START DATASET

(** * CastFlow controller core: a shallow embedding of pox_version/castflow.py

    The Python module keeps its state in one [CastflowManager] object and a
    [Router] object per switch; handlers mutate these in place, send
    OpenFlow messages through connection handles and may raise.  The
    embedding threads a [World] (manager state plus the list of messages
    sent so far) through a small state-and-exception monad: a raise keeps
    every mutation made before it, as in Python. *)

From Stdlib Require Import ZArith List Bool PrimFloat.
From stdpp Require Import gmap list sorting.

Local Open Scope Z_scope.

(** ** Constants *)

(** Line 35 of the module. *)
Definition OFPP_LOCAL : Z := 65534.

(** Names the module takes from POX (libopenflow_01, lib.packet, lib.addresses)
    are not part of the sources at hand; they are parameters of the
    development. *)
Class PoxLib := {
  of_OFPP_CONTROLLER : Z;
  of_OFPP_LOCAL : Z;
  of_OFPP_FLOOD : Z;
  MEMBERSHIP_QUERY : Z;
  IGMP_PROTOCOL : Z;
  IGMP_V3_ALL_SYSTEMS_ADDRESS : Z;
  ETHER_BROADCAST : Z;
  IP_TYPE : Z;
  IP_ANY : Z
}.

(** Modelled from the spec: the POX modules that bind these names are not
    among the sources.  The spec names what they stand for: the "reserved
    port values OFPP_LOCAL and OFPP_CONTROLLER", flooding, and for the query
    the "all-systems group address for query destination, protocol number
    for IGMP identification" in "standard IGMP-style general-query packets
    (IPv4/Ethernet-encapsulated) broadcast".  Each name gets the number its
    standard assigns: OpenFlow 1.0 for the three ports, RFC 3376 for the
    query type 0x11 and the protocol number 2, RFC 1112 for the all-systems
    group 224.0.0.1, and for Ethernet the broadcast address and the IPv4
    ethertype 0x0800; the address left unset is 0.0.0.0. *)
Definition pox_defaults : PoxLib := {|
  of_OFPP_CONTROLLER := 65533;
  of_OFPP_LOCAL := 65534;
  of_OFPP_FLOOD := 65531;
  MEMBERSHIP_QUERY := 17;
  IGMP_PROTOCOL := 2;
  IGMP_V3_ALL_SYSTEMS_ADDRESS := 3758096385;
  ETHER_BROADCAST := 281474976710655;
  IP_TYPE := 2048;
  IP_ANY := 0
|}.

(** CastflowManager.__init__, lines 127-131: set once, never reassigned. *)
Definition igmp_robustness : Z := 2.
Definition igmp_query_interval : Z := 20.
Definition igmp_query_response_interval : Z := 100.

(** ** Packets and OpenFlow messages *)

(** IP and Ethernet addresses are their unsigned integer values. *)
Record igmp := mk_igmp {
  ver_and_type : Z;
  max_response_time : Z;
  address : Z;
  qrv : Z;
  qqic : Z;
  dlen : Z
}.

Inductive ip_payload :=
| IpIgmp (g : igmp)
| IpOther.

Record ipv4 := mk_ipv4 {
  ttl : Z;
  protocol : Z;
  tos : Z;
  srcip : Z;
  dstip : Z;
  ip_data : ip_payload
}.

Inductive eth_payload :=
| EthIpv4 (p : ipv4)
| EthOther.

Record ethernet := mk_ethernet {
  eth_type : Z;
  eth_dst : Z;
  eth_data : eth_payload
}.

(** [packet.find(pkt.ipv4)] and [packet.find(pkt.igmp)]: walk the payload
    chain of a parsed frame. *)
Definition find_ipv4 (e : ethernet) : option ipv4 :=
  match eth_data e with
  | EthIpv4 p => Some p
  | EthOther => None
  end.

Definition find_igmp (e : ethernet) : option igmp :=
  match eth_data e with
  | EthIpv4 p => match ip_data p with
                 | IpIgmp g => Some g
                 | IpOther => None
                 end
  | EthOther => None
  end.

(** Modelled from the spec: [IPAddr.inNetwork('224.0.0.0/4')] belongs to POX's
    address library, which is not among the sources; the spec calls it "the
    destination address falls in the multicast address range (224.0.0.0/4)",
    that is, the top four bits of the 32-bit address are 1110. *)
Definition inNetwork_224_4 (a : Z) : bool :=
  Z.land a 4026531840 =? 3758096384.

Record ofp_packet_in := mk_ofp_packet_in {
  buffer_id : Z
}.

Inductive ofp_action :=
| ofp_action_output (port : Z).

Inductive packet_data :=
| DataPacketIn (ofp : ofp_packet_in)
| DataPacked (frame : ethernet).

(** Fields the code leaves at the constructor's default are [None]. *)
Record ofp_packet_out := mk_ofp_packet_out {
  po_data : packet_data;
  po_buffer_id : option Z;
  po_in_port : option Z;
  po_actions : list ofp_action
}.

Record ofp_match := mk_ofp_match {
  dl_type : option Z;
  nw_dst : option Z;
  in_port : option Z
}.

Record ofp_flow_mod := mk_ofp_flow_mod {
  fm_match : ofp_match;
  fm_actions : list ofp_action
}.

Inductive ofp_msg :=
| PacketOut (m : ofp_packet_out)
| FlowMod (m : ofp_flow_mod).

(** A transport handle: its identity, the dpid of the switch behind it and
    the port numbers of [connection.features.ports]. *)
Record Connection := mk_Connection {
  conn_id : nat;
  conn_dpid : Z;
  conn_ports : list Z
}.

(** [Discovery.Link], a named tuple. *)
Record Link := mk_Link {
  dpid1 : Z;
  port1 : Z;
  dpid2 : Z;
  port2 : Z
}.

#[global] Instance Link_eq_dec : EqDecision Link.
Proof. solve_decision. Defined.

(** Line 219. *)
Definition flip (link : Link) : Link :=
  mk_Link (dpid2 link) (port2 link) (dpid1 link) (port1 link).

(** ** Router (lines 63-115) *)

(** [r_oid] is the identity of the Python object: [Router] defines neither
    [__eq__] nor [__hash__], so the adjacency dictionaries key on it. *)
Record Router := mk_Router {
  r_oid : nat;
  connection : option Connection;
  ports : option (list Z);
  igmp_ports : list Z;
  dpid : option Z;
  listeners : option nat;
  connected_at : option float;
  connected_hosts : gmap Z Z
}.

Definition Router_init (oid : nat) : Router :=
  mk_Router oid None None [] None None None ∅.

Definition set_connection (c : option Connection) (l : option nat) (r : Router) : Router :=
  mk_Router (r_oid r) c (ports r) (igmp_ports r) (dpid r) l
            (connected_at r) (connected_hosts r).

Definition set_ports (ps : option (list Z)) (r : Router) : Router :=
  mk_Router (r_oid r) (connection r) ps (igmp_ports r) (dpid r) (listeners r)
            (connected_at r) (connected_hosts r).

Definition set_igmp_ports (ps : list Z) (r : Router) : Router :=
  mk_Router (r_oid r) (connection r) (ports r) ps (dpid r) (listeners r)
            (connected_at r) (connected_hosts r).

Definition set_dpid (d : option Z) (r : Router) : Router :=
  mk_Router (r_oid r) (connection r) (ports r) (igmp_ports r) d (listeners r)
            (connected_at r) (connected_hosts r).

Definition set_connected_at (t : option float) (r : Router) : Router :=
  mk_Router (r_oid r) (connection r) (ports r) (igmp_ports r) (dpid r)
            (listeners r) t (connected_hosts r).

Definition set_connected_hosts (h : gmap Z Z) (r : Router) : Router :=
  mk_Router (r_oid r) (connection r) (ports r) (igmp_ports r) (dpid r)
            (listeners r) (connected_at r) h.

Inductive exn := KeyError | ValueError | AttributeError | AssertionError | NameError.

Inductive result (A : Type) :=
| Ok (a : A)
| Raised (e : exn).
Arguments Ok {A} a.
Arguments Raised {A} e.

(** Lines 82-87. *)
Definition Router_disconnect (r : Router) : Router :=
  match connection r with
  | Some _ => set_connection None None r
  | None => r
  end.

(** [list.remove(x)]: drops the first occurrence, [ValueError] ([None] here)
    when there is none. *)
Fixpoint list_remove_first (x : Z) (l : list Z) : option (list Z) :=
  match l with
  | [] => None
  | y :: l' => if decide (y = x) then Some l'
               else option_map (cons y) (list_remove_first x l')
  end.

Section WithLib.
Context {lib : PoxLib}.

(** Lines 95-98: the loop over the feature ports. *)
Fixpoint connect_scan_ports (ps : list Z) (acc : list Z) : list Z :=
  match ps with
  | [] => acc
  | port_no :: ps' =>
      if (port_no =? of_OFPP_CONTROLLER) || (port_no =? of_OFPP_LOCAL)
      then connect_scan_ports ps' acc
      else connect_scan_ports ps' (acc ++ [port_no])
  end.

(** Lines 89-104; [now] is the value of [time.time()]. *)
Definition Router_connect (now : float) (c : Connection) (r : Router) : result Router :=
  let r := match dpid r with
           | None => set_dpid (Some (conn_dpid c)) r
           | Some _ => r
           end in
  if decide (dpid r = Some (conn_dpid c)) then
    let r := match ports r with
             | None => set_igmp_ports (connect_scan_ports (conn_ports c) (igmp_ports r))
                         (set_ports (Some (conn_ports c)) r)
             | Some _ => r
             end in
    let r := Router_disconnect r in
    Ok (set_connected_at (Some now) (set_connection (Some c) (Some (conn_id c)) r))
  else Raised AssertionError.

END DATASET

EXERCISE PROMPT » Once you find the line containing "query type 0x11", stop: reproduce exactly that line and every line of the data before it, and nothing else.

WRITTEN ANSWER »
(** * CastFlow controller core: a shallow embedding of pox_version/castflow.py

    The Python module keeps its state in one [CastflowManager] object and a
    [Router] object per switch; handlers mutate these in place, send
    OpenFlow messages through connection handles and may raise.  The
    embedding threads a [World] (manager state plus the list of messages
    sent so far) through a small state-and-exception monad: a raise keeps
    every mutation made before it, as in Python. *)

From Stdlib Require Import ZArith List Bool PrimFloat.
From stdpp Require Import gmap list sorting.

Local Open Scope Z_scope.

(** ** Constants *)

(** Line 35 of the module. *)
Definition OFPP_LOCAL : Z := 65534.

(** Names the module takes from POX (libopenflow_01, lib.packet, lib.addresses)
    are not part of the sources at hand; they are parameters of the
    development. *)
Class PoxLib := {
  of_OFPP_CONTROLLER : Z;
  of_OFPP_LOCAL : Z;
  of_OFPP_FLOOD : Z;
  MEMBERSHIP_QUERY : Z;
  IGMP_PROTOCOL : Z;
  IGMP_V3_ALL_SYSTEMS_ADDRESS : Z;
  ETHER_BROADCAST : Z;
  IP_TYPE : Z;
  IP_ANY : Z
}.

(** Modelled from the spec: the POX modules that bind these names are not
    among the sources.  The spec names what they stand for: the "reserved
    port values OFPP_LOCAL and OFPP_CONTROLLER", flooding, and for the query
    the "all-systems group address for query destination, protocol number
    for IGMP identification" in "standard IGMP-style general-query packets
    (IPv4/Ethernet-encapsulated) broadcast".  Each name gets the number its
    standard assigns: OpenFlow 1.0 for the three ports, RFC 3376 for the
    query type 0x11 and the protocol number 2, RFC 1112 for the all-systems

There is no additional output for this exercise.